Between Blocks

Book Review

3 min read by Dmitri.
Published on .

✪​ Note: Daren (the book’s author) and I agreed to make it available at FilmBase — an online shop for books and film cameras I run alongside this blog. That, however, doesn’t change the fact that I mean every word in this review and intend to be as accurate as I am in all the 475+ independent articles on Analog.Cafe since 2017.

Spring starts early in Vancouver — thanks to the warm ocean streams that turn British Columbia’s coast into a northern rainforest. Few things bloom during the dark and wet winter, which may be why flowers are so important to Vancouverites. The first petals of the year signal the arrival of the long, warm season of clear skies until November.

Between Blocks is a collection of Polaroid frames filled with flowering plants of Vancouver, printed to scale across 100 A5 pages in softcover, perfect-bound, and limited to 500 copies.

The introduction sets the tone for the book, where its authors, Daren Zomerman and Sara Faridamin, explain why there are fewer flowers today than there were before the urban sprawl took that part of Canada.

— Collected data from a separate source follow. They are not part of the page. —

(** What the parser accepts, the reader passes over: a value at its depth, the members of
    an object and the elements of an array up to the bracket that closes them. *)
Lemma scan_parse f :
  (forall s v r d, parseValue f s = Ok v r -> exists st, settled d st /\ scan (Out d) s = scan st r)
  /\ (forall s fs r d, parseMembers f s = Ok fs r -> scan (Out d) s = scan (pop d) r)
  /\ (forall s l r d, parseElements f s = Ok l r -> scan (Out d) s = scan (pop d) r).
Proof.
  induction f as [|f (IHv & IHm & IHe)]; [done|].
  assert (forall d, settled d (Out d)) as Ho by by left.
  split_and!; intros s v r d.
  - rewrite parseValue_S, (scan_skipWs d s). unfold valueBody.
    destruct (skipWs s) as [|c u]; [done|].
    destruct (code c =? 123)%Z eqn:Ec; [|destruct (code c =? 91)%Z eqn:Ec'; [|destruct (code c =? 34)%Z eqn:Eq]].
    + rewrite scan_open by (by left). destruct (skipWs u) as [|e m]; [done|].
      destruct (code e =? 125)%Z eqn:Ee.
      * intros [= _ <-]. exists (Out d). split; [done|]. by rewrite (scan_close (S d)) by auto.
      * destruct (parseMembers f (String e m)) eqn:E; try done. intros [= _ <-]. exists (Out d).
        split; [done|]. by rewrite (IHm _ _ _ (S d) E).
    + rewrite scan_open by (by right). destruct (skipWs u) as [|e m]; [done|].
      destruct (code e =? 93)%Z eqn:Ee.
      * intros [= _ <-]. exists (Out d). split; [done|]. by rewrite (scan_close (S d)) by auto.
      * destruct (parseElements f (String e m)) eqn:E; try done. intros [= _ <-]. exists (Out d).
        split; [done|]. by rewrite (IHe _ _ _ (S d) E).
    + destruct (parseChars u) as [[l q]|] eqn:E; [|done]. intros [= _ <-]. exists (Closed d).
      split; [by right|]. rewrite scan_quote by done. by eapply scan_chars.
    + intros H. exists (Out d). split; [done|]. revert H.
      destruct (code c =? 116)%Z; [by apply scan_literal|].
      destruct (code c =? 102)%Z; [by apply scan_literal|].
      destruct (code c =? 110)%Z; [by apply scan_literal|].
      destruct (parseNumber (String c u)) as [[n q]|] eqn:E; [|done]. intros [= _ <-]. by eapply scan_number.
  - rewrite parseMembers_S, (scan_skipWs d s). unfold membersBody, memberTail.
    destruct (skipWs s) as [|c u]; [done|]. destruct (code c =? 34)%Z eqn:Ec; [|done].
    destruct (parseChars u) as [[l q]|] eqn:E; [|done]. rewrite scan_quote, (scan_chars d _ _ _ E) by done.
    destruct (scan_settled d (Closed d) q (or_intror eq_refl)) as (st & Hst & ->).
    destruct (skipWs q) as [|e r1]; [done|]. destruct (code e =? 58)%Z eqn:Ee; [|done].
    rewrite (scan_separator d) by auto. destruct (parseValue f r1) as [w r2| |] eqn:Ev; try done.
    destruct (IHv _ _ _ d Ev) as (st1 & Hst1 & ->).
    destruct (scan_settled d st1 r2 Hst1) as (st2 & Hst2 & ->).
    destruct (skipWs r2) as [|g r3]; [done|].
    destruct (code g =? 125)%Z eqn:Eg; [intros [= _ <-]; by rewrite (scan_close d) by auto|].
    destruct (code g =? 44)%Z eqn:Eg'; [|done]. rewrite (scan_separator d) by auto.
    destruct (parseMembers f r3) eqn:E3; try done. intros [= _ <-]. by eapply IHm.
  - rewrite parseElements_S. unfold elementsBody.
    destruct (parseValue f s) as [w r2| |] eqn:Ev; try done.
    destruct (IHv _ _ _ d Ev) as (st1 & Hst1 & ->).
    destruct (scan_settled d st1 r2 Hst1) as (st2 & Hst2 & ->).
    destruct (skipWs r2) as [|g r3]; [done|].
    destruct (code g =? 93)%Z eqn:Eg; [intros [= _ <-]; by rewrite (scan_close d) by auto|].
    destruct (code g =? 44)%Z eqn:Eg'; [|done]. rewrite (scan_separator d) by auto.
    destruct (parseElements f r3) eqn:E3; try done. intros [= _ <-]. by eapply IHe.
Qed.

(** The object's opening brace. *)
Definition brace : Ascii.ascii := char 123.

Lemma scan_done s : scan Done s = if bool_decide (skipWs s = "") then Done else Dead.
Proof.
  induction s as [|c s IH]; [done|]. simpl. destruct (jsonWs c); [done|]. apply scan_dead.
Qed.

(** A text that starts with a brace and is JSON is read to the end of its object. *)
Lemma JSON_parse_scan s v : JSON_parse (String brace s) = Some v -> scan (Out 0) s = Done.
Proof.
  unfold JSON_parse. destruct (parseValue _ _) as [w r| |] eqn:E; [|done..].
  case_bool_decide as Hr; [|done]. intros _.
  unfold parseFuel in E. rewrite parseValue_S in E. unfold valueBody in E. simpl skipWs in E.
  cbv beta iota in E. change (code (char 123) =? 123)%Z with true in E. cbv iota in E.
  rewrite (scan_skipWs 0 s). destruct (skipWs s) as [|e m]; [done|].
  assert (scan Done r = Done) as Hd by (rewrite scan_done; by rewrite bool_decide_true).
  destruct (code e =? 125)%Z eqn:Ee.
  - injection E as _ <-. rewrite (scan_close 0) by (auto; by left). done.
  - destruct (parseMembers _ (String e m)) eqn:Em; try done. injection E as _ <-.
    by rewrite (proj1 (proj2 (scan_parse _)) _ _ _ 0%nat Em).
Qed.

(** ** Pieces of records *)

(** One level deeper. *)
Definition lift (st : Lex) : Lex :=
  match st with
  | Out d => Out (S d) | Closed d => Closed (S d) | InStr d => InStr (S d) | Esc d => Esc (S d)
  | Done => Out 0
  | Dead => Dead
  end.

Lemma lift_not_done st : lift st <> Done.
Proof. by destruct st. Qed.

Lemma pop_lift d : pop (S d) = lift (pop d).
Proof. by destruct d. Qed.

Lemma lex_lift st c : lex st c <> Dead -> lex (lift st) c = lift (lex st c).
Proof.
  destruct st as [d|d|d|d| |]; cbn [lex lift]; unfold outOfString; intros H.
  1-4: repeat (case_match; try done); by destruct d.
  - destruct (jsonWs c) eqn:E; [|done]. exact (inert_outside 0 c (jsonWs_inert c E)).
  - done.
Qed.

Lemma scan_lift st s : scan st s <> Dead -> scan (lift st) s = lift (scan st s).
Proof.
  revert st. induction s as [|c s IH]; intros st H; [done|]. cbn [scan] in *.
  assert (lex st c <> Dead) as Hc by (intros E; by rewrite E, scan_dead in H).
  by rewrite (lex_lift st c Hc), (IH _ H).
Qed.

Lemma scan_deeper d s :
  scan (Out 0) s <> Dead -> scan (Out d) s <> Dead /\ (d <> 0%nat -> scan (Out d) s <> Done).
Proof.
  intros H. induction d as [|d [IH _]]; [done|].
  change (Out (S d)) with (lift (Out d)). rewrite scan_lift by done.
  split; [by destruct (scan (Out d) s)|]. intros _. apply lift_not_done.
Qed.

End Scan.

Import Scan.

(** The text of an object whose first key starts with a character that cannot follow a
    string. *)
Definition opensKey (s : string) : bool :=
  match s with
  | String a (String b (String c _)) =>
      bool_decide (a = brace) && bool_decide (b = quotation)
      && negb (jsonWs c || (code c =? 58) || (code c =? 44) || (code c =? 125) || (code c =? 93))%Z
  | _ => false
  end.

(** The texts made by one write each, whole or cut, and the texts made of several. *)
Fixpoint glue (ps : list string) : string := match ps with [] => "" | p :: ps => p +:+ glue ps end.

Lemma glue_app ps qs : glue (ps ++ qs) = glue ps +:+ glue qs.
Proof. induction ps as [|p ps IH]; [done|]. simpl. by rewrite IH, string_app_assoc. Qed.

(** Text with a visible character stays, up to and with that character. *)
Lemma trimStart_visible s t : trimStart (s +:+ String brace t) <> "".
Proof.
  assert (solid brace = true) as Hb by done.
  remember (len s) as n eqn:En. revert s En.
  induction (lt_wf n) as [n _ IH]. intros [|a s] ->.
  { change ("" +:+ ?u) with u. by rewrite trimStart_solid. }
  simpl. destruct (ws1 a) eqn:E1; [apply (IH (len s)); [simpl; lia|done]|].
  destruct s as [|b s]; simpl.
  { rewrite (proj2 (solid_ws2 brace a Hb)). destruct t as [|c t]; [done|].
    by rewrite (proj1 (proj2 (solid_ws3 brace a c Hb))). }
  destruct (ws2 a b) eqn:E2; [apply (IH (len s)); [simpl; lia|done]|].
  destruct s as [|d s]; simpl.
  { by rewrite (proj2 (proj2 (solid_ws3 brace a b Hb))). }
  destruct (ws3 a b d) eqn:E3; [apply (IH (len s)); [simpl; lia|done]|done].
Qed.

Lemma trimEnd_visible s t : trimEnd (s +:+ String brace t) = s +:+ trimEnd (String brace t).
Proof.
  induction s as [|a s IH]; [done|]. change (String a s +:+ ?u) with (String a (s +:+ u)).
  cbn [trimEnd]. unfold blank. rewrite bool_decide_false; [by rewrite IH|].
  exact (trimStart_visible (String a s) t).
Qed.

Section pieces.
Context (Q : Json -> Prop).
Context (HQ : forall v, Q v -> printable v = true /\ isPlainObject v = true /\ opensKey (stringify v) = true).

(** What a write of a record leaves: a prefix of its text. *)
Definition piece (p : string) : Prop := p <> "" /\ exists v u, Q v /\ stringify v = p +:+ u.

(** How a piece begins, and where it leaves a reader. *)
Lemma piece_start p :
  piece p -> exists t, p = String brace t /\ scan (Out 0) t <> Dead
    /\ (t = "" \/ exists t', t = String quotation t'
         /\ (t' = "" \/ exists c t'', t' = String c t'' /\ forall d, lex (Closed d) c = Dead)).
Proof using HQ.
  intros (Hp & v & u & Hv & E). destruct (HQ v Hv) as (Hpr & _ & Ho).
  pose proof (JSON_round_trip v Hpr) as Hj. rewrite E in Ho, Hj.
  destruct p as [|a p]; [done|]. change (String a p +:+ u) with (String a (p +:+ u)) in *.
  unfold opensKey in Ho. destruct (p +:+ u) as [|b [|c r]] eqn:Er; [done..|]. bool_hyps. subst a b.
  exists p. split; [done|]. rewrite <- Er in Hj. apply JSON_parse_scan in Hj. rewrite scan_app in Hj. split.
  { intros Hd. by rewrite Hd, scan_dead in Hj. }
  destruct p as [|b p]; [by left|right]. injection Er as -> Er. exists p. split; [done|].
  destruct p as [|c' p]; [by left|right]. injection Er as -> _. exists c, p. split; [done|].
  intros d. cbn [lex]. by repeat match goal with H : _ = false |- _ => rewrite H; clear H end.
Qed.

(** A piece never ends an object that another piece has opened. *)
Lemma piece_continues p st : piece p -> st <> Done -> scan st p <> Done.
Proof using HQ.
  intros Hp Hst. destruct (piece_start p Hp) as (t & -> & Hd & Ht). cbn [scan].
  destruct st as [d|d|d|d| |]; [| | | |done|].
  - change (lex (Out d) brace) with (Out (S d)). by apply (scan_deeper (S d) t Hd).
  - change (lex (Closed d) brace) with Dead. by rewrite scan_dead.
  - change (lex (InStr d) brace) with (InStr d).
    destruct Ht as [->|(t' & -> & [->|(c & t'' & -> & Hc)])]; [done|done|].
    cbn [scan]. change (lex (InStr d) quotation) with (Closed d). by rewrite Hc, scan_dead.
  - change (lex (Esc d) brace) with Dead. by rewrite scan_dead.
  - change (lex Dead brace) with Dead. by rewrite scan_dead.
Qed.

Lemma pieces_continue ps st : Forall piece ps -> st <> Done -> scan st (glue ps) <> Done.
Proof using HQ.
  intros H. revert st. induction H as [|p ps Hp _ IH]; intros st Hst; [done|].
  simpl. rewrite scan_app. by apply IH, piece_continues.
Qed.

(** A line made of two or more pieces is not JSON. *)
Lemma glued_not_JSON p q ps : Forall piece (p :: q :: ps) -> JSON_parse (glue (p :: q :: ps)) = None.
Proof using HQ.
  intros (Hp & (Hq & Hps)%Forall_cons)%Forall_cons.
  destruct (JSON_parse (glue (p :: q :: ps))) as [v|] eqn:E; [|done]. exfalso.
  destruct (piece_start p Hp) as (t & -> & _). change (glue (String brace t :: ?l)) with (String brace (t +:+ glue l)) in E.
  apply JSON_parse_scan in E. revert E. rewrite scan_app.
  destruct (scan (Out 0) t); try (apply pieces_continue; [by constructor|done]).
  destruct (piece_start q Hq) as (t' & -> & _). cbn [glue]. rewrite scan_app.
  change (scan Done (String brace t')) with (scan Dead t'). by rewrite !scan_dead.
Qed.

(** Trimming a line shortens its last piece. *)
Lemma glue_trim ps :
  Forall piece ps -> ps <> [] ->
  exists qs, length qs = length ps /\ Forall piece qs /\ trim (glue ps) = glue qs.
Proof using HQ.
  intros H Hne. destruct ps as [|p ps _] using rev_ind; [done|].
  apply Forall_app in H as [Hps [Hp _]%Forall_cons].
  destruct (piece_start p Hp) as (t & -> & _).
  destruct (trimEnd_prefix (String brace t)) as [u Eu].
  exists (ps ++ [trimEnd (String brace t)]). rewrite !length_app. split; [done|].
  assert (trimStart (glue (ps ++ [String brace t])) = glue (ps ++ [String brace t])) as Es.
  { destruct ps as [|p ps].
    - change (glue ([] ++ [String brace t])) with (String brace (t +:+ "")). by apply trimStart_solid.
    - apply Forall_cons in Hps as [(t' & -> & _)%piece_start _].
      change (glue ((String brace t' :: ps) ++ ?l)) with (String brace (t' +:+ glue (ps ++ l))).
      by apply trimStart_solid. }
  split.
  - apply Forall_app. split; [done|]. apply Forall_singleton. split.
    + cbn [trimEnd]. unfold blank. rewrite bool_decide_false; [done|]. by rewrite trimStart_solid.
    + destruct Hp as (_ & v & w & Hv & E). exists v, (u +:+ w). split; [done|].
      by rewrite E, Eu at 1; rewrite string_app_assoc.
  - unfold trim. rewrite Es, !glue_app. simpl glue. rewrite !string_app_nil_r. apply trimEnd_visible.
Qed.
Definition riskFileHolds (rs : list RiskJournalRecord) (s : FileState) : Prop :=
  numbered 0 rs /\ fileHolds assertValidRiskJournalRecord (List.map riskRecordJson rs) s.

Lemma riskFile_records rs s : riskFileHolds rs s -> fileRecords s = rs.
Proof.
  intros [Hn (Hw & Ht & _)]. unfold fileRecords. rewrite Ht, read_journal by done. by eapply numbered_records.
Qed.

#[local] Instance riskFile : RiskEventStore FileState := FileRiskEventStore path syntaxError.

Lemma riskFile_append rs i s :
  riskFileHolds rs s -> recordable i = true -> hasRoom (length rs) ->
  wp (append i) (fun r s' => (fs_faults s = [] -> fs_faults s' = []) /\ match r with
    | inr record => record = {| rj_input := i; rj_seq := length rs |} /\ riskFileHolds (rs ++ [record]) s'
    | inl _ => fs_faults s <> [] /\ riskFileHolds rs s' end) s.
Proof.
  intros [Hn Hf] Hi Hroom.
  assert (storable {| rj_input := i; rj_seq := length rs |}) as Hst by done.
  simpl append. apply wp_bind. eapply wp_mono.
  { by apply (appendJson_law _ path syntaxError (List.map riskRecordJson rs)). }
  intros [e|seq] s' [Hff Hq]; [by destruct Hq; split_and!|]. rewrite length_map in Hq. destruct Hq as [-> Hf'].
  specialize (Hf' (wellFormed_record _ _ Hst eq_refl)).
  apply wp_ret. split; [done|]. split; [done|]. split.
  - apply numbered_app. split; [done|]. simpl. by split_and!.
  - by rewrite List.map_app.
Qed.

Lemma riskFile_readAll rs s :
  riskFileHolds rs s ->
  wp readAll (fun r s' => riskFileHolds rs s' /\ match r with inr records => records = rs | inl _ => fs_faults s <> [] end) s.
Proof.
  intros [Hn Hf]. simpl readAll. apply wp_bind. eapply wp_mono; [by apply readAllJson_law|].
  intros [e|parsed] s' [-> Hp].
  - split; [|done]. split; [done|]. by apply fileHolds_pop.
  - apply wp_ret. split; [split; [done|by apply fileHolds_pop]|]. subst. by eapply numbered_records.
Qed.

Lemma riskFile_restart rs s : riskFileHolds rs s -> riskFileHolds rs (restart s).
Proof. intros [Hn Hf]. split; [done|by apply restart_holds]. Qed.

(** The file store keeps the promise over file systems whose writes are atomic. *)
#[export] Instance File_laws : @RiskEventStoreLaws FileState (FileRiskEventStore path syntaxError).
Proof.
  refine {| durable := fileRecords; reopen := restart; store_ok := fun s => exists rs, riskFileHolds rs s |}.
  - intros i s [rs H] Hi Hroom. rewrite (riskFile_records rs s H) in *. eapply wp_mono; [by apply riskFile_append|].
    intros [e|r] s'.
    + intros (_ & _ & H'). rewrite (riskFile_records rs s' H'). split; [by exists rs|done].
    + intros (_ & -> & H'). rewrite (riskFile_records _ s' H'). split; [by eexists|done].
  - intros s [rs H]. rewrite (riskFile_records rs s H). eapply wp_mono; [by apply riskFile_readAll|].
    intros [e|r] s' [H' Hr]; rewrite (riskFile_records rs s' H'); (split; [by exists rs|done]).
  - intros s [rs H]. split; [|done]. exists rs. by apply riskFile_restart.
Defined.
End file.

(** * The life of a risk engine

    What every method preserves, as closure of a predicate on the control state and the
    journal under the two moves a method makes (a record that reached the store is folded;
    a halt that did not reach it is kept in memory), the outcome of [evaluate], and the
    lives of an engine: its commands and the recoveries of a restarted process. *)

Local Open Scope Z_scope.

Definition recordAt (i : RiskJournalInput) (rs : list RiskJournalRecord) : RiskJournalRecord :=
  {| rj_input := i; rj_seq := length rs |}.

(** The journal recovers to a halted state. *)
Definition journalHalted (rs : list RiskJournalRecord) : Prop :=
  rs_halted (reconstructRiskState rs initialRiskControlState) = true.

Lemma reconstruct_end rs r seed :
  reconstructRiskState (rs ++ [r]) seed = applyRiskRecord (reconstructRiskState rs seed) r.
Proof. unfold reconstructRiskState. by rewrite foldl_app. Qed.

Lemma applyRiskRecord_halted st r :
  rs_halted (applyRiskRecord st r) = match ri_type (rj_input r) with
    | TRADING_RESUMED => false
    | KILL_SWITCH_TRIGGERED | TRADING_HALTED => true
    | _ => rs_halted st end.
Proof. unfold applyRiskRecord. destruct (observeEquity _ _ _). by destruct (ri_type (rj_input r)). Qed.

Lemma journalHalted_end rs r : ri_type (rj_input r) = TRADING_HALTED -> journalHalted (rs ++ [r]).
Proof. intros E. unfold journalHalted. by rewrite reconstruct_end, applyRiskRecord_halted, E. Qed.

(** A predicate that the moves of a method preserve, for records with inputs in K. *)
Record Closed (K : RiskJournalInput -> Prop) (P : RiskControlState -> list RiskJournalRecord -> Prop) : Prop := {
  closed_append st rs i : K i -> P st rs -> P (applyRiskRecord st (recordAt i rs)) (rs ++ [recordAt i rs]);
  closed_memory detail trigger err st rs : P st rs -> P (haltInMemory detail trigger err st) rs
}.

Lemma always_closed K : Closed K (fun _ _ => True).
Proof. by split. Qed.

(** The journal has room for n more records. *)
Definition room (n : Z) (rs : list RiskJournalRecord) : Prop := Z.of_nat (length rs) + n <= 2 ^ 53.

(** ** Which records the engine can journal *)

Lemma recordable_order_json type reason detail capital order :
  canonicalCapital capital = true -> recordable (gateRecord type reason detail capital order) = true.
Proof. intros H. unfold recordable. simpl ri_capital. cbv iota. by rewrite H. Qed.

Lemma recordable_halt type detail trigger t capital :
  match capital with Some c => canonicalCapital c | None => true end = true ->
  recordable (haltRecord type detail trigger t capital) = true.
Proof. intros H. unfold recordable. simpl ri_capital. by rewrite H. Qed.

(** Every record but the one that resumes. *)
Definition notResumed (i : RiskJournalInput) : Prop := ri_type i <> TRADING_RESUMED.

(** ** What an approval means *)

(** The six limits, in exact values of the amounts: the leverage after the trade is a
    rounded quotient. *)
Definition withinLimits (order : ProposedOrder) (projection : OrderProjection) (capital : CapitalSnapshot)
    (limits : RiskLimits) (dailyPnL : number) : Prop :=
  inputsValid order projection capital limits dailyPnL = true
  /\ sv (targetQty order) <= sv (rl_maxPositionSize limits)
  /\ sv (targetNotional order) <= sv (rl_maxPositionNotional limits)
  /\ nle (ndiv (grossAfter projection) (gateEquity capital)) (rl_maxLeverage limits) = true
  /\ sv (requiredMargin projection) <= sv (availableMargin capital)
  /\ - sv (rl_dailyLossLimit limits) <= sv dailyPnL
  /\ sv (concentration projection) <= sv (rl_maxAssetAllocation limits).

Lemma ndiv_pos_notNaN x y : isFinite x = true -> isFinite y = true -> ngt y (nint 0) = true -> isNaN (ndiv x y) = false.
Proof.
  intros Hx Hy H. unfold ngt in H. rewrite nlt_sv in H by done. apply Z.ltb_lt in H. change (sv (nint 0)) with 0%Z in H.
  apply ndiv_notNaN; [by apply isFinite_notNaN|done|lia].
Qed.

Lemma runChecks_approve checks todo :
  (exists checks', runChecks checks todo = Approve checks') <-> Forall (fun c => ck_rejects c = false) todo.
Proof.
  revert checks. induction todo as [|c todo IH]; intros checks; simpl.
  { split; [constructor|by eexists]. }
  rewrite Forall_cons. destruct (ck_rejects c).
  - split; [by intros [? ?]|by intros [? _]].
  - rewrite IH. tauto.
Qed.

Lemma runChecks_checks checks todo checks' :
  runChecks checks todo = Approve checks' ->
  checks' = checks ++ List.map (fun c => pass (ck_reason c) (ck_success c)) todo.
Proof.
  revert checks. induction todo as [|c todo IH]; intros checks; simpl; [by rewrite app_nil_r; intros [= ->]|].
  destruct (ck_rejects c); [done|]. intros ->%IH. by rewrite <- app_assoc.
Qed.

Lemma runChecks_first checks todo reason type detail checks' :
  runChecks checks todo = Reject reason type detail checks' ->
  exists before c after, todo = before ++ c :: after /\ Forall (fun c => ck_rejects c = false) before
    /\ ck_rejects c = true /\ reason = ck_reason c /\ type = ck_eventType c.
Proof.
  revert checks. induction todo as [|c todo IH]; intros checks; simpl; [done|].
  destruct (ck_rejects c) eqn:E.
  - intros [= <- <- _ _]. by exists [], c, todo.
  - intros (before & c' & after & -> & Hb & H)%IH. exists (c :: before), c', after. split_and!; [done|by constructor|apply H..].
Qed.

This book is set in one of the prolific Vancouver neighbourhoods, where its owners have the opportunity and choose to seed and care for the flowers in their yards.

Between Blocks is a photo series capturing and celebrating that community care and love of flowers on Polaroid film. Polaroids, just like the flowers, are each unique and imperfect in their own way. And just like the flower, they can only ever be one Polaroid photo — no copies can ever be made.

I love that Daren and Sara chose to print their Polaroid frames true to their size and colour*. This makes the experience of flipping through the book feel like leafing through an album or a botanical catalogue.

✱ — Black and white Polaroid film can have sepia tones once it fully develops, which this book illustrates rather well.

The layout of this book is simple: a Polaroid frame on the right, with ample white space and the flower’s name on the left page. Some spreads feature Polaroids on each page — particularly the ones that are easy to identify, like the stages of the allium flower, labelled earlier in the book.

The print looks to be made on bright-white coated paper that isn’t particularly heavy. This makes flipping through the fresh copy relatively easy.

As expected, the print doesn’t translate 100% of the original Polaroid frames’ fidelity. But if you want that, you can order your book with one of the five real Polaroid pictures (printed via Polaroid Lab) for $102 Canadian or about $76 USD. Or you can get just the book for about $25 USD.

This book is not extravagant, which I think suits the purpose I found for it very well. Having gone through it the first time, to appreciate Daren and Sara’s craft, I now use it sporadically to identify flowers in my neighbourhood and consider how they may look best in my own film exposures.